··· PROVIDED RECORDS ···

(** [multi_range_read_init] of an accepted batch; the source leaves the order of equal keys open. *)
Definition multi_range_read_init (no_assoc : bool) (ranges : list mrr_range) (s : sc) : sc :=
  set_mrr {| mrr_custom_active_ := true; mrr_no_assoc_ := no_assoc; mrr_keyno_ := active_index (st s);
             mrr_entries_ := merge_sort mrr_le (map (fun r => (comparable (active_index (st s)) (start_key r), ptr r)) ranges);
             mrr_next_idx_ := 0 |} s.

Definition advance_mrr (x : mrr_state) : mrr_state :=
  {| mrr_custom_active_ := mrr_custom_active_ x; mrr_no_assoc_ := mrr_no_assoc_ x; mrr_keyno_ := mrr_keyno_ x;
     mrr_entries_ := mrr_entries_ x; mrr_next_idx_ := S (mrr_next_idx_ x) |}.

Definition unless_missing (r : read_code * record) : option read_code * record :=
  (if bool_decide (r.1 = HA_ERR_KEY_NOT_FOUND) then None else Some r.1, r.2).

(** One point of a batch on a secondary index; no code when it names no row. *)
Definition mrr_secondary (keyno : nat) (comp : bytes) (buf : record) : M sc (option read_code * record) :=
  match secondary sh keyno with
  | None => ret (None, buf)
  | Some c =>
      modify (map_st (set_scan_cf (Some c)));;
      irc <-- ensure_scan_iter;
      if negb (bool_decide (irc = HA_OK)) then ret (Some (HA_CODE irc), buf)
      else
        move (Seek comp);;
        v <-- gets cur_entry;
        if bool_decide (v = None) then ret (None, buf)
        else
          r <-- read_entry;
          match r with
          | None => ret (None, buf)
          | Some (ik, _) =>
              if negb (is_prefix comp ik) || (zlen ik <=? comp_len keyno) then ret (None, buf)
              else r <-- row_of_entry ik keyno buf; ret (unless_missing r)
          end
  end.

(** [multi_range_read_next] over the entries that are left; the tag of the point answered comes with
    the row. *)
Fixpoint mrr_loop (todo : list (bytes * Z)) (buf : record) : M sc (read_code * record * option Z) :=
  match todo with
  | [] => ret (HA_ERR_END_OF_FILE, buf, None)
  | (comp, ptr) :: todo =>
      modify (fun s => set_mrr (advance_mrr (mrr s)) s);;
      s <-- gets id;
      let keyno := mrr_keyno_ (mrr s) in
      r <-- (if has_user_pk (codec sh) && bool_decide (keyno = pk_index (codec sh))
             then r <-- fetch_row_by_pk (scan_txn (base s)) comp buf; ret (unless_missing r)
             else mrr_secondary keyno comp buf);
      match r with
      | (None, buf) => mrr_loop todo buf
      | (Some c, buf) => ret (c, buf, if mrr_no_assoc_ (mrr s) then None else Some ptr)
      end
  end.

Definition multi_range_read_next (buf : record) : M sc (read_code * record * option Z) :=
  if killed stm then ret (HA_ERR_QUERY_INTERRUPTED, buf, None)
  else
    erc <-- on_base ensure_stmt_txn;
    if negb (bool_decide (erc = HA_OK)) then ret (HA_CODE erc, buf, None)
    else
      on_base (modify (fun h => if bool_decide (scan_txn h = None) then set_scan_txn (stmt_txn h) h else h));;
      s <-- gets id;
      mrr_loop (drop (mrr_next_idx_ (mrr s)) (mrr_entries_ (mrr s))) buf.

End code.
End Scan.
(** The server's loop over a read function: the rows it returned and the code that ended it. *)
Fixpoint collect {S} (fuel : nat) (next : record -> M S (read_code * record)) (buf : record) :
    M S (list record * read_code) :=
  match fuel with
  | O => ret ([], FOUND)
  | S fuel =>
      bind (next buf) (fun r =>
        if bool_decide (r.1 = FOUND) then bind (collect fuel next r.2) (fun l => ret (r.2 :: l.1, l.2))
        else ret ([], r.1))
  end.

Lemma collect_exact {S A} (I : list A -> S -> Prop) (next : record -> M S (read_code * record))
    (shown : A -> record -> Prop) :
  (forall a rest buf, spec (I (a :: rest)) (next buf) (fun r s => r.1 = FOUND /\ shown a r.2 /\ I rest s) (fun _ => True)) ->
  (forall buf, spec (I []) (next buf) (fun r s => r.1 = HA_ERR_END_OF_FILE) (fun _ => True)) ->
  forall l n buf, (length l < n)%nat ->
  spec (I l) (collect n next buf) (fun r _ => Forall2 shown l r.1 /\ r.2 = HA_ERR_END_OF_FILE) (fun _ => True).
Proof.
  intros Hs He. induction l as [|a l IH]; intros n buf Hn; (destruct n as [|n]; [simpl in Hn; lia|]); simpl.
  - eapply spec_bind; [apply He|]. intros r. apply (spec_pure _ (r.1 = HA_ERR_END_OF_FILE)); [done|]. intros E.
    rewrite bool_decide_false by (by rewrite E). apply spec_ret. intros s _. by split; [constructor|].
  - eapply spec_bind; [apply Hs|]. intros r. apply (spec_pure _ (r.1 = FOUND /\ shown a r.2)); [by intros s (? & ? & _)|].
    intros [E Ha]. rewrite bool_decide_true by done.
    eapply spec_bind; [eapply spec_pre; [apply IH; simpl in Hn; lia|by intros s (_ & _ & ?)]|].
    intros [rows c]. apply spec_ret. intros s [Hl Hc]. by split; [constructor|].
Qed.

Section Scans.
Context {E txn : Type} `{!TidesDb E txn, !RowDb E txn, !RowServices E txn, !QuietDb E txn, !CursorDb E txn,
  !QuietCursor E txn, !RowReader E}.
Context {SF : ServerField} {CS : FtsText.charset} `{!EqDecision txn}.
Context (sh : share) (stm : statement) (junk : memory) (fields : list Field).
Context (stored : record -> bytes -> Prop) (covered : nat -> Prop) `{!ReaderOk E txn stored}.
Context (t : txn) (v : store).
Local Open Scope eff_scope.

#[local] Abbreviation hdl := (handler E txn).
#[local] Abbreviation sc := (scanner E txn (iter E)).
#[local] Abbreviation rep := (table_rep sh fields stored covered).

···

**WHAT THE EXERCISE ASKS**: In the entries above, some lines hold the string "intros". Copy each of them.

**ANSWER SPACE**:
  intros Hs He. induction l as [|a l IH]; intros n buf Hn; (destruct n as [|n]; [simpl in Hn; lia|]); simpl.
  - eapply spec_bind; [apply He|]. intros r. apply (spec_pure _ (r.1 = HA_ERR_END_OF_FILE)); [done|]. intros E.
    rewrite bool_decide_false by (by rewrite E). apply spec_ret. intros s _. by split; [constructor|].
  - eapply spec_bind; [apply Hs|]. intros r. apply (spec_pure _ (r.1 = FOUND /\ shown a r.2)); [by intros s (? & ? & _)|].
    intros [E Ha]. rewrite bool_decide_true by done.
    eapply spec_bind; [eapply spec_pre; [apply IH; simpl in Hn; lia|by intros s (_ & _ & ?)]|].
    intros [rows c]. apply spec_ret. intros s [Hl Hc]. by split; [constructor|].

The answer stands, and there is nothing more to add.